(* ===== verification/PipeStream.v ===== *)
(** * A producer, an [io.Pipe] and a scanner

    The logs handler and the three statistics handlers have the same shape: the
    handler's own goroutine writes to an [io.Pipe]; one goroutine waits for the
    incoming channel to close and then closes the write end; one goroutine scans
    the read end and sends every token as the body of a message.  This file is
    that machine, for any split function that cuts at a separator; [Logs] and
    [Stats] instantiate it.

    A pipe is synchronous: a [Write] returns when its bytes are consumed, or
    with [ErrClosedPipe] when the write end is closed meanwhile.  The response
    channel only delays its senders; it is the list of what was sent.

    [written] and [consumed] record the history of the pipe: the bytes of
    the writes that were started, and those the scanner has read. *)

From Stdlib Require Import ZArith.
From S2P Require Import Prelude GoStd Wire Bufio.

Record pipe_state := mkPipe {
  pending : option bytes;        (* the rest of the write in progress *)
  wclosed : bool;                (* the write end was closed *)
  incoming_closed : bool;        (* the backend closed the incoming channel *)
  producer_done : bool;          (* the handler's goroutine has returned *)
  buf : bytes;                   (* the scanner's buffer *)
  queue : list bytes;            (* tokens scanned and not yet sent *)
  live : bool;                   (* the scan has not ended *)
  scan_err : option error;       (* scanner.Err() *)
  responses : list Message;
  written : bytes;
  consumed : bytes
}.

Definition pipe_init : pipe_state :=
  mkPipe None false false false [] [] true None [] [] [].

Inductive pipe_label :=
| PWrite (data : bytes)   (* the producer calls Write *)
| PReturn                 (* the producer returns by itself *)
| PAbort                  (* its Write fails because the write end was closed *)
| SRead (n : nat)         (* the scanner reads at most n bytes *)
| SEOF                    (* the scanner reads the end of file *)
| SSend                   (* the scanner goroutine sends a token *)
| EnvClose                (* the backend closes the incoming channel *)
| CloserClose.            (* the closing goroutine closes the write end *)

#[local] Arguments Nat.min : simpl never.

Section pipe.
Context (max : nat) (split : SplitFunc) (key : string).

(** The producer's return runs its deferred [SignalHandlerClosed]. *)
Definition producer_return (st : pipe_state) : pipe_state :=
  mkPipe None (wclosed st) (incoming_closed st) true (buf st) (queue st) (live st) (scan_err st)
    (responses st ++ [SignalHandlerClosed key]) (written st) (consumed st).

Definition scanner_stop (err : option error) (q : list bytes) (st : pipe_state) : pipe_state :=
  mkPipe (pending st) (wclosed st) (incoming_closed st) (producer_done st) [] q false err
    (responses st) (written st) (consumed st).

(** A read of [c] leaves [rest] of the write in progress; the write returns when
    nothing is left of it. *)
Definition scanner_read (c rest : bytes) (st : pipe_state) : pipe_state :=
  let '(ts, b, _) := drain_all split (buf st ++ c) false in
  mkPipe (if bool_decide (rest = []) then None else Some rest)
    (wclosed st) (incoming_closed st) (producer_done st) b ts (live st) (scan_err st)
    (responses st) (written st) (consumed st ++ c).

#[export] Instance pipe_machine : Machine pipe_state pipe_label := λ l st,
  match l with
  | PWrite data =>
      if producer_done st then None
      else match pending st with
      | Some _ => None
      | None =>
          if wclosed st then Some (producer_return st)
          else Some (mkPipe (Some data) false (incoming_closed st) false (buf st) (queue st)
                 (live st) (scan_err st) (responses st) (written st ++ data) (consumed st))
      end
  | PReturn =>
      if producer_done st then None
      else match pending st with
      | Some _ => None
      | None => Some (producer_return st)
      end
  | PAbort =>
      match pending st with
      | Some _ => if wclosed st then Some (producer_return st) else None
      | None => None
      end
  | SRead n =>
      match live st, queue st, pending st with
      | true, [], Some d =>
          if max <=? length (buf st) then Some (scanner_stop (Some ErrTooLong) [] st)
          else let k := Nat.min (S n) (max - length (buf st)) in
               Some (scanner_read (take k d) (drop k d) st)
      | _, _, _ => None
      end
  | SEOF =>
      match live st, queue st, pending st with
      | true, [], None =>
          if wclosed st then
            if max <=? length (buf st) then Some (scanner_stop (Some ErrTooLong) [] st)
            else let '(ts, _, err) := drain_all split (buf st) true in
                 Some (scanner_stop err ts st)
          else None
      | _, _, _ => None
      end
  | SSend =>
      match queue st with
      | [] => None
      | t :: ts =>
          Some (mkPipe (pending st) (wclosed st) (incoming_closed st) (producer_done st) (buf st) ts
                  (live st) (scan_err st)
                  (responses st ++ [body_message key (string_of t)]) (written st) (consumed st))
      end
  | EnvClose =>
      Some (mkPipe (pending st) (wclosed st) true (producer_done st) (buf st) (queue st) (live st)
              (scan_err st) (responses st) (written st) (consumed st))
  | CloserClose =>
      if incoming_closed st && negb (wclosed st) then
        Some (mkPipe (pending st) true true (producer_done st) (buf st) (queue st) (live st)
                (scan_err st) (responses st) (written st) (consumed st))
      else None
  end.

━━━━━━━━━━━━━━━━━━━━

WHAT THIS TASK INVOLVES. Only an exact copy of the lines from the beginning of the listing through the line with "[written] and [consumed]", both included, belongs in the answer.

COMPLETED TASK.
(* ===== verification/PipeStream.v ===== *)
(** * A producer, an [io.Pipe] and a scanner

    The logs handler and the three statistics handlers have the same shape: the
    handler's own goroutine writes to an [io.Pipe]; one goroutine waits for the
    incoming channel to close and then closes the write end; one goroutine scans
    the read end and sends every token as the body of a message.  This file is
    that machine, for any split function that cuts at a separator; [Logs] and
    [Stats] instantiate it.

    A pipe is synchronous: a [Write] returns when its bytes are consumed, or
    with [ErrClosedPipe] when the write end is closed meanwhile.  The response
    channel only delays its senders; it is the list of what was sent.

    [written] and [consumed] record the history of the pipe: the bytes of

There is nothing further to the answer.